(* ===== verification/SyncProps.v ===== *)
(** * Properties of the AnkiWeb client

    The claims about [crates/sync/src/lib.rs]; each with hypotheses is followed by
    a run of the model at which they hold. *)

From S2P Require Import Prelude Calendar World Crates Core Store Sqlite Postgres Stats Repository.
From S2P Require Import RepositoryInv RepositoryThms RepositoryOps History Sync Config Server.
From S2P Require Import Daemon Reference Scenario.

(** ** Shapes of requests *)

Section shapes.
Context `{!Env, !SerdeJson, !Zstd, !HttpCrates}.

(** A POST of [body] to [method] below some base URL, with key [hkey]. *)
Definition request_of (method hkey sid : string) (body : bytes) (req : HttpRequest) : Prop :=
  ∃ base compressed, zstd_encode body = Some compressed ∧
    req = sync_post (base +:+ "/sync/" +:+ method)
      (json_to_string (sync_header_json hkey sid)) compressed.
(** [d] is what the server answers to the last of [reqs], which follow [n] others. *)
Definition answered (n : nat) (reqs : list HttpRequest) (d : bytes) : Prop :=
  ∃ reqs' req resp, reqs = reqs' ++ [req] ∧ http_answer (n + length reqs') req = inr resp ∧
    reply_data resp = Some d.

Lemma call_shape n base method hkey sid body reqs o :
  call n base method hkey sid body = (reqs, o) →
  length reqs ≤ 2 ∧ Forall (request_of method hkey sid body) reqs ∧
  ∀ d shard, o = Some (d, shard) → answered n reqs d.
Proof.
  unfold call, protocol_request. cbv zeta. destruct (zstd_encode body) as [c|] eqn:Hz; intros Heq.
  2: { simplify_eq. split_and!; simpl; [lia|constructor|done]. }
  assert (∀ base, request_of method hkey sid body (sync_post (base +:+ "/sync/" +:+ method)
    (json_to_string (sync_header_json hkey sid)) c)) as Hreq by (intros b; by exists b, c).
  destruct (http_answer n _) as [e|resp] eqn:Ha1; [simplify_eq; split_and!; simpl; [lia|by repeat constructor|done]|].
  destruct (redirect_base resp) as [shard|]; simplify_eq; (split_and!; [simpl; lia|by repeat constructor|]).
  - intros d sh Hd. destruct (http_answer (S n) _) as [e|resp2] eqn:Ha2; [done|].
    destruct (reply_data resp2) as [d'|] eqn:Hr; [|done]. simplify_eq/=. eexists [_], _, resp2.
    split_and!; [done| |done]. by rewrite Nat.add_1_r.
  - intros d sh Hd. destruct (reply_data resp) as [d'|] eqn:Hr; [|done]. simplify_eq/=.
    eexists [], _, resp. split_and!; [done| |done]. by rewrite Nat.add_0_r.
Qed.
Lemma answered_sends n reqs d : answered n reqs d → reqs ≠ [].
Proof. intros (reqs' & req & _ & -> & _) [_ ?]%app_nil. done. Qed.

(** The requests of a session: at most two per call, the password in the first call
    only, the host key that the server answered to it in the later ones; a call is
    made when the one before has been answered, and all are when the session
    delivers. *)
Definition session_parts (n : nat) (cfg : SyncConfig) (sid method : string) (body : bytes)
    (reqs : list HttpRequest) (delivered : Prop) : Prop :=
  ∃ r1 r2 r3 key, reqs = r1 ++ r2 ++ r3 ∧
    length r1 ≤ 2 ∧ length r2 ≤ 2 ∧ length r3 ≤ 2 ∧
    Forall (request_of "hostKey" "" sid
      (json_body (host_key_request (cfg_username cfg) (cfg_password cfg)))) r1 ∧
    Forall (request_of "meta" key sid (json_body meta_request)) r2 ∧
    Forall (request_of method key sid body) r3 ∧
    (r2 ≠ [] → ∃ d, answered n r1 d ∧ parse_reply host_key_of_json d = Some key) ∧
    (r3 ≠ [] → ∃ d, answered (n + length r1) r2 d) ∧
    (delivered → ∃ d, answered (n + length r1 + length r2) r3 d).

Lemma session_shape n cfg sid method body go_on reqs o :
  session n cfg sid method body go_on = (reqs, o) →
  session_parts n cfg sid method body reqs (is_Some o).
Proof.
  unfold session. cbv zeta. intros Heq.
  destruct (call n _ "hostKey" _ _ _) as [r1 o1] eqn:Hc1. apply call_shape in Hc1 as (? & ? & Ha1).
  destruct (o1 ≫= _) as [key|] eqn:Hkey.
  2: { simplify_eq. exists reqs, [], [], "". rewrite !app_nil_r. split_and!; simpl; done || lia. }
  assert (∃ d, answered n r1 d ∧ parse_reply host_key_of_json d = Some key) as Hkd.
  { destruct o1 as [[d shard]|]; [|done]. exists d. split; [by eapply Ha1|done]. }
  destruct (call _ _ "meta" _ _ _) as [r2 o2] eqn:Hc2. apply call_shape in Hc2 as (? & ? & Ha2).
  assert ((reqs, o) = (r1 ++ r2, None) → session_parts n cfg sid method body reqs (is_Some o)) as Hshort.
  { intros [= -> ->]. exists r1, r2, [], key. rewrite app_nil_r. split_and!; simpl; done || lia. }
  destruct o2 as [[d shard]|]; [|by apply Hshort]. destruct (go_on d); [|by apply Hshort].
  destruct (call _ _ method _ _ _) as [r3 o3] eqn:Hc3. apply call_shape in Hc3 as (? & ? & Ha3).
  simplify_eq. exists r1, r2, r3, key. split_and!; try done.
  - intros _. exists d. by eapply Ha2.
  - intros [b Hb]. destruct o3 as [[d3 shard3]|]; [|done]. exists d3. by eapply Ha3.
Qed.
End shapes.

Section sync_properties.
Context {S : Type} `{!Env, !SerdeJson, !Zstd, !HttpCrates}.
Implicit Types w : World S.

(** An operation sends nothing and fails, or runs a session. *)
Definition ran {A B} (f : A → B → Prop) (reqs : list HttpRequest)
    (session : list HttpRequest * option B) (r : Res A) : Prop :=
  (reqs = [] ∧ ¬ ∃ a, r = Ok a) ∨ ∃ o, session = (reqs, o) ∧
    match r with Ok a => ∃ b, o = Some b ∧ f a b | Err _ => o = None | Panic _ => False end.
Lemma sync_runs cfg w :
  wp (sync_collection cfg) (λ r w', ∃ reqs, w_sent w' = w_sent w ++ reqs ∧
    ran (λ res b, collection_bytes res = b ∧ is_i64 (sync_duration res)) reqs
      (session (length (w_sent w)) cfg (sid_at w) "download" (bytes_of_string "{}") meta_allows) r) w.
Proof.
  destruct (decide (cfg_username cfg = "" ∨ cfg_password cfg = "")) as [Hm|Hm].
  { unfold wp. rewrite (proj1 (missing_credentials cfg [] w Hm)). exists []. rewrite app_nil_r.
    split; [done|left]. split; [done|]. by intros [? [=]]. }
  destruct (fault (w_io w)) as [f|] eqn:Hf.
  { unfold sync_collection, build_client. rewrite !bool_decide_false by tauto. simpl. wp_steps.
    rewrite Hf. wp_steps. exists []. rewrite app_nil_r. split; [done|left]. split; [done|]. by intros [? [=]]. }
  destruct (session _ cfg _ "download" _ meta_allows) as [reqs o] eqn:Hses.
  eapply wp_mono; [apply sync_collection_spec; [tauto|tauto|done..]|].
  intros r w' (Hn & Hs & Hr). exists reqs. split; [done|right]. by exists o.
Qed.
Lemma upload_runs cfg b w :
  wp (upload_collection cfg b) (λ r w', ∃ reqs, w_sent w' = w_sent w ++ reqs ∧
    ran (λ _ _, True) reqs
      (session (length (w_sent w)) cfg (sid_at w) "upload" b (λ _, true)) r) w.
Proof.
  destruct (decide (cfg_username cfg = "" ∨ cfg_password cfg = "")) as [Hm|Hm].
  { unfold wp. rewrite (proj2 (missing_credentials cfg b w Hm)). exists []. rewrite app_nil_r.
    split; [done|left]. split; [done|]. by intros [? [=]]. }
  destruct (fault (w_io w)) as [f|] eqn:Hf.
  { unfold upload_collection, build_client. rewrite !bool_decide_false by tauto. simpl. wp_steps.
    rewrite Hf. wp_steps. exists []. rewrite app_nil_r. split; [done|left]. split; [done|]. by intros [? [=]]. }
  destruct (session (length (w_sent w)) cfg (sid_at w) "upload" b (λ _, true)) as [reqs o] eqn:Hses.
  eapply wp_mono; [apply upload_collection_spec; [tauto|tauto|done..]|].
  intros r w' (Hn & Hs & Hr). exists reqs. split; [done|right]. by exists o.
Qed.
Lemma nothing_sent n cfg sid method body (delivered : Prop) :
  ¬ delivered → session_parts n cfg sid method body [] delivered.
Proof. intros Hno. exists [], [], [], "". split_and!; simpl; done || lia. Qed.
Lemma parts_mono n cfg sid method body reqs (P Q : Prop) :
  session_parts n cfg sid method body reqs P → (Q → P) → session_parts n cfg sid method body reqs Q.
Proof.
  intros (r1 & r2 & r3 & key & ? & ? & ? & ? & ? & ? & ? & ? & ? & Hd) HQP.
  exists r1, r2, r3, key. split_and!; auto.
Qed.

(** C14: a download is the three-call protocol, whatever the server answers: the
    requests sent are those of [session], and the call succeeds exactly when the
    session delivers, with the bytes it delivers.  Files, database and gate are
    untouched. *)
Theorem download_follows_protocol cfg w reqs o :
  cfg_username cfg ≠ "" → cfg_password cfg ≠ "" → fault (w_io w) = None →
  session (length (w_sent w)) cfg (sid_at w) "download" (bytes_of_string "{}") meta_allows = (reqs, o) →
  wp (sync_collection cfg) (λ r w', net_only w w' ∧ w_sent w' = w_sent w ++ reqs ∧
    match r with
    | Ok res => o = Some (collection_bytes res) ∧ is_i64 (sync_duration res)
    | Err _ => o = None
    | Panic _ => False
    end) w.
Proof.
  intros. eapply wp_mono; [by apply sync_collection_spec|].
  intros [res|e|] w' (?&?&Hr); [|done..]. by destruct Hr as (b & -> & <- & ?).
Qed.

(** C15: so is an upload, with the collection as the body of the third call. *)
Theorem upload_follows_protocol cfg b w reqs o :
  cfg_username cfg ≠ "" → cfg_password cfg ≠ "" → fault (w_io w) = None →
  session (length (w_sent w)) cfg (sid_at w) "upload" b (λ _, true) = (reqs, o) →
  wp (upload_collection cfg b) (λ r w', net_only w w' ∧ w_sent w' = w_sent w ++ reqs ∧
    match r with Ok _ => is_Some o | Err _ => o = None | Panic _ => False end) w.
Proof.
  intros. eapply wp_mono; [by apply upload_collection_spec|].
  intros [res|e|] w' (?&?&Hr); [|done..]. by destruct Hr as (d & -> & _).
Qed.

(** C31: the requests of a download and of an upload, in every outcome: hostKey, meta
    and the last call in this order, at most two requests for each.  The password is
    in the body of the hostKey requests only; the later ones carry the host key that
    the server answered to it.  A call is made only when the one before it has been
    answered, and an operation that succeeds has had an answer to the last one, which
    carries the collection. *)
Theorem session_requests cfg w :
  wp (sync_collection cfg) (λ r w', ∃ reqs, w_sent w' = w_sent w ++ reqs ∧
    session_parts (length (w_sent w)) cfg (sid_at w) "download" (bytes_of_string "{}") reqs
      (∃ res, r = Ok res)) w ∧
  (∀ b, wp (upload_collection cfg b) (λ r w', ∃ reqs, w_sent w' = w_sent w ++ reqs ∧
    session_parts (length (w_sent w)) cfg (sid_at w) "upload" b reqs (r = Ok ())) w).
Proof.
  split; [|intros b].
  - eapply wp_mono; [apply sync_runs|]. intros r w' (reqs & Hs & Hr). exists reqs. split; [done|].
    destruct Hr as [[-> Hno]|(o & Hses & Hr)]; [by apply nothing_sent|].
    eapply parts_mono; [by eapply session_shape|]. intros [res ->]. by destruct Hr as (b & -> & _).
  - eapply wp_mono; [apply upload_runs|]. intros r w' (reqs & Hs & Hr). exists reqs. split; [done|].
    destruct Hr as [[-> Hno]|(o & Hses & Hr)].
    + apply nothing_sent. intros ->. by apply Hno; eexists.
    + eapply parts_mono; [by eapply session_shape|]. intros ->. by destruct Hr as (d & -> & _).
Qed.

(** The host key that a login obtains is written to the log at info level. *)
Theorem login_logs_host_key base user pass w :
  wp (login base user pass) (λ r w', ∀ key sid, r = Ok (key, sid) →
    {| log_level := Info; log_msg := "AnkiWeb login successful";
       log_fields := [("resp", "HostKeyResponse { key: " +:+ debug_str key +:+ " }")] |} ∈ w_log w') w.
Proof.
  unfold login, simple_session_id. wp_steps. apply map_sync_err_spec.
  destruct (call (length (w_sent w)) base "hostKey" "" (sid_at w)
    (json_body (host_key_request user pass))) as [reqs o] eqn:Hc.
  eapply wp_mono; [by apply sync_request_spec|]. intros [res|e|] w1 _; [|done..].
  unfold from_slice. wp_steps. destruct (_ ≫= _) as [key|]; wp_steps; [|done].
  intros ?? [= <- <-]. apply elem_of_app. right. left.
Qed.
End sync_properties.

(** C33: a session identifier has one to six letters and digits, and gives back
    the 32-bit random number it was made of, except that 0 and 52 share one. *)
Theorem session_id_properties n : (0 ≤ n < 2 ^ 32)%Z →
  1 ≤ String.length (session_id_of n) ≤ 6 ∧
  all_chars is_ascii_alphanumeric (session_id_of n) = true ∧
  (n ≠ 0%Z → session_value (session_id_of n) = Some n) ∧ session_id_of 0 = session_id_of 52.
Proof.
  intros Hn. unfold session_id_of at 1 2 3 4. destruct (Z.eqb_spec n 0) as [->|Hne].
  { split_and!; simpl; try lia; done. }
  destruct (session_loop_spec 6 n) as (Hv & Hl & Hc & Hne').
  { change (62 ^ Z.of_nat 6)%Z with 56800235584%Z. lia. }
  split_and!; try done. destruct (session_loop 6 n); [by destruct Hne'; [lia|]|simpl; lia].
Qed.

(** ** Witnesses *)

#[local] Existing Instance ref_env.

Definition ref_download : list HttpRequest * option bytes :=
  session (length (w_sent w_opened)) ref_account (sid_at w_opened) "download" (bytes_of_string "{}") meta_allows.
Definition ref_upload : list HttpRequest * option bytes :=
  session (length (w_sent w_opened)) ref_account (sid_at w_opened) "upload" ref_payload_bytes (λ _, true).
Lemma ref_download_delivers : ref_download.2 = Some ref_payload_bytes.
Proof. vm_compute. reflexivity. Qed.
Lemma ref_upload_delivers : ref_upload.2 = Some (bytes_of_string "OK").
Proof. vm_compute. reflexivity. Qed.
Lemma ref_download_pair : ref_download = (ref_download.1, Some ref_payload_bytes).
Proof. rewrite <- ref_download_delivers. by destruct ref_download. Qed.
Lemma ref_upload_pair : ref_upload = (ref_upload.1, Some (bytes_of_string "OK")).
Proof. rewrite <- ref_upload_delivers. by destruct ref_upload. Qed.

(** The server's collection arrives. *)
Lemma download_follows_protocol_witness :
  wp (sync_collection ref_account) (λ r w', ∃ res, r = Ok res ∧ collection_bytes res = ref_payload_bytes ∧
    w_sent w' = w_sent w_opened ++ ref_download.1) w_opened.
Proof.
  eapply wp_mono.
  - apply (download_follows_protocol ref_account w_opened ref_download.1 (Some ref_payload_bytes));
      [discriminate|discriminate|reflexivity|exact ref_download_pair].
  - intros [res|e|] w' (_ & Hs & Hr); [|discriminate Hr|destruct Hr].
    destruct Hr as [Hr _]. injection Hr as Hr. exists res. by rewrite Hr.
Defined.

Lemma upload_follows_protocol_witness :
  wp (upload_collection ref_account ref_payload_bytes) (λ r w', r = Ok () ∧
    w_sent w' = w_sent w_opened ++ ref_upload.1) w_opened.
Proof.
  eapply wp_mono.
  - apply (upload_follows_protocol ref_account ref_payload_bytes w_opened ref_upload.1
      (Some (bytes_of_string "OK"))); [discriminate|discriminate|reflexivity|exact ref_upload_pair].
  - intros [[]|e|] w' (_ & Hs & Hr); [by split|discriminate Hr|destruct Hr].
Defined.

Lemma session_id_properties_witness :
  session_value (session_id_of 4294967295) = Some 4294967295%Z ∧ session_id_of 4294967295 = "dmpPQe".
Proof.
  split; [|vm_compute; reflexivity].
  apply (session_id_properties 4294967295); [lia|discriminate].
Defined.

----

TASK REQUIREMENTS: In the material above, locate the line containing "intros [= ->" and the line containing "Section sync_properties.". Transcribe exactly those two lines and every line between them, and nothing more.

PROBLEM SOLUTION:
  { intros [= -> ->]. exists r1, r2, [], key. rewrite app_nil_r. split_and!; simpl; done || lia. }
  destruct o2 as [[d shard]|]; [|by apply Hshort]. destruct (go_on d); [|by apply Hshort].
  destruct (call _ _ method _ _ _) as [r3 o3] eqn:Hc3. apply call_shape in Hc3 as (? & ? & Ha3).
  simplify_eq. exists r1, r2, r3, key. split_and!; try done.
  - intros _. exists d. by eapply Ha2.
  - intros [b Hb]. destruct o3 as [[d3 shard3]|]; [|done]. exists d3. by eapply Ha3.
Qed.
End shapes.

Section sync_properties.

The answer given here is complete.